TEMPO.CO, Malang - Harga kedelai impor justru turun meski nilai tukar rupiah terus merosot. Harga kedelai turun sejak dua pekan terakhir, dari semula Rp 7.800 menjadi Rp 7.000 per kilogram.
Kondisi ini membuat para perajin tempe di Kelurahan Purwantoro, Kecamatan Blimbing, Kota Malang, bungah karena keuntungannya bertambah.
"Rata-rata turun Rp 500 per kilogram," kata pedagang grosir kedelai, Wahyudi, Rabu, 11 Maret 2015. Yudi menduga harga kedelai impor dari Amerika, Kanada, dan Brasil turun lantaran pasokan melimpah.
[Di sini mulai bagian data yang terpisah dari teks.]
(** ** A Directory task of a batch *)

(** X19: a Directory task saves under the row's name as the tree view
    shows it, joined to the download directory with its final slash taken
    off: that path is what the task hands to [os.makedirs] and to every
    [_download_file] of its walk, and it is the one directory the task
    makes.  A failure of the walk becomes the failed result of the task. *)
Theorem directory_task_saves_under_row_name (urljoin : string -> string -> string)
    (E : env) (walker_poll : nat -> option bool) (depth : nat) (download_dir : string)
    (item : row) (w : world) :
  row_type item = DIRECTORY ->
  let dir_path := Py.path_join download_dir (Py.rstrip Py.slash (row_name item)) in
  let '(r, w') :=
    _download_item E (download_directory_task urljoin E walker_poll depth)
      download_dir item w in
  (r = Return (true, row_name item, None)
   \/ exists message, r = Return (false, row_name item, Some message))
  /\ (exists moves,
        Forall listing_with_slash moves /\ w' = do_moves E dir_path moves w)
  /\ (exists evs, trace w' = (trace w ++ evs)%list /\ Forall (walk_event dir_path) evs)
  /\ directory_cache w' = directory_cache w
  /\ tree w' = tree w.
Proof.
  intros Hty dir_path. unfold _download_item. rewrite Hty, String.eqb_refl.
  fold dir_path. unfold try_except, bind, download_directory_task, bind, ret.
  destruct (keeps_download_directory urljoin E walker_poll dir_path depth
              (row_url item) 0 w) as [(Hc & Ht & Hev) _].
  pose proof (walked_download_directory urljoin E walker_poll dir_path depth
                (row_url item) 0 w) as Hmoves.
  destruct (_download_directory urljoin E walker_poll depth (row_url item) dir_path 0 w)
    as [[k|e] w1]; cbn [snd] in *.
  - split_and!; [left; reflexivity | exact Hmoves | exact Hev | exact Hc | exact Ht].
  - split_and!; [right; eexists; reflexivity | exact Hmoves | exact Hev | exact Hc
                 | exact Ht].
Qed.

Lemma directory_task_saves_under_row_name_witness :
  let urljoin := fun base href : string => base ++ href in
  let '(r, w') :=
    _download_item (demo_down (Exception "timed out"))
      (download_directory_task urljoin (demo_down (Exception "timed out"))
         (fun _ => Some false) 3)
      "/data" demo_row (demo_world None) in
  exists evs, trace w' = evs /\ Forall (walk_event "/data/2024") evs.
Proof.
  intros urljoin.
  pose proof (directory_task_saves_under_row_name urljoin
                (demo_down (Exception "timed out")) (fun _ => Some false) 3 "/data"
                demo_row (demo_world None) eq_refl) as H.
  cbv zeta in H.
  destruct (_download_item _ _ "/data" demo_row (demo_world None)) as [r w'].
  destruct H as (_ & _ & Hev & _). exact Hev.
Defined.
Lemma replay_keeps_ids_distinct (events : list SessionEvent) :
  forall (after : Z) (w : World),
    stampsAdvance after events ->
    NoDup (map id (uploadedFiles w)) ->
    (forall f, In f (uploadedFiles w) -> (id f <= after)%Z) ->
    NoDup (map id (uploadedFiles (replay events w))).
Proof.
  induction events as [|ev events IH]; intros after w Hadv Hnd Hbound;
    [exact Hnd |].
  rewrite replay_cons.
  destruct ev as [value | isLoading | isLoading e | e | [result | error] now
                 | fname | fname [[] | error]];
    cbn [stampsAdvance] in Hadv;
    try (apply (IH after); [exact Hadv | |];
         rewrite step_uploadedFiles; assumption).
  - destruct Hadv as [Hlater Hadv].
    apply (IH now); [exact Hadv | |]; rewrite step_uploadedFiles.
    + rewrite map_app. apply NoDup_snoc_later; [exact Hnd |].
      intros i Hi. apply in_map_iff in Hi. destruct Hi as (f & <- & Hf).
      specialize (Hbound f Hf). cbn [id]. lia.
    + intros f Hf. apply in_app_iff in Hf. destruct Hf as [Hf | [<- | []]].
      * specialize (Hbound f Hf). lia.
      * simpl. lia.
  - apply (IH after); [exact Hadv | |]; rewrite step_uploadedFiles.
    + apply NoDup_map_filter. exact Hnd.
    + intros f Hf. apply filter_In in Hf. apply Hbound. tauto.
Qed.

(** X12: in a session whose successful uploads were each stamped later
    than the one before, the ids of the attachments, and so the React keys
    of the chips on screen, are pairwise distinct at the end, whatever
    else happened in between (typing, sending, failed uploads, removals,
    overlapping uploads). *)
Theorem advancing_clock_gives_distinct_keys :
  forall (events : list SessionEvent) (after : Z),
    stampsAdvance after events ->
    NoDup (map id (uploadedFiles (replay events initialWorld)))
    /\ NoDup (map Attachment.chipKey
                (shownChips (uploadedFiles (replay events initialWorld)))).
Proof.
  intros events after Hadv.
  assert (Hids : NoDup (map id
                          (uploadedFiles (replay events initialWorld)))).
  { apply (replay_keeps_ids_distinct events after); [exact Hadv | |].
    - constructor.
    - intros f []. }
  split; [exact Hids |].
  rewrite shownChips_map, map_map. exact Hids.
Qed.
Persediaan kedelai di gudang pun menumpuk, sehingga setiap hari Yudi harus mendistribusikan 112 ton kedelai ke para perajin.
Total 500 perajin tempe di Sanan bergantung pada kedelai impor. Mereka lebih memilih kedelai impor sebagai bahan baku tempe karena kualitasnya lebih bagus ketimbang kedelai lokal. Sedangkan harga kedelai lokal terlalu mahal, walau dia mengakui cita rasanya lebih enak. "Tapi kedelai lokal lebih mudah busuk," kata perajin tempe, Wulandari.
Perajin tempe di Malang sempat mencari alternatif pengganti kedelai sebagai bahan baku tempe setelah harganya terus meroket tak terkendali. Kacang lupin, jenis kacang-kacangan dari Australia, sempat dipilih sebagai alternatif untuk mengurangi ketergantungan pada kedelai Amerika.
Baca Juga:
"Ada sejumlah perajin mencoba membuat tempe dari kacang lupin," kata Ketua Primer Koperasi Tahu dan Tempe Indonesia Bangkit Usaha Kota Malang Chamdani. Menurut dia, Kedutaan Besar Australia di Indonesia intens mendekati perajin tahu dan tempe. Mereka menyediakan berbagai fasilitas agar para perajin beralih menggunakan kacang lupin.
Upaya mendorong kacang lupin sebagai bahan baku alternatif tempe dimulai sejak 1980-an. Namun karena bulir kacangnya dianggap terlalu besar, tidak banyak perajin yang tertarik. Apalagi saat itu harga kedelai masih stabil. Kini, bulir kacang lupin lebih kecil dan dikirim dalam kondisi kulit bersih dan siap diolah menjadi tempe.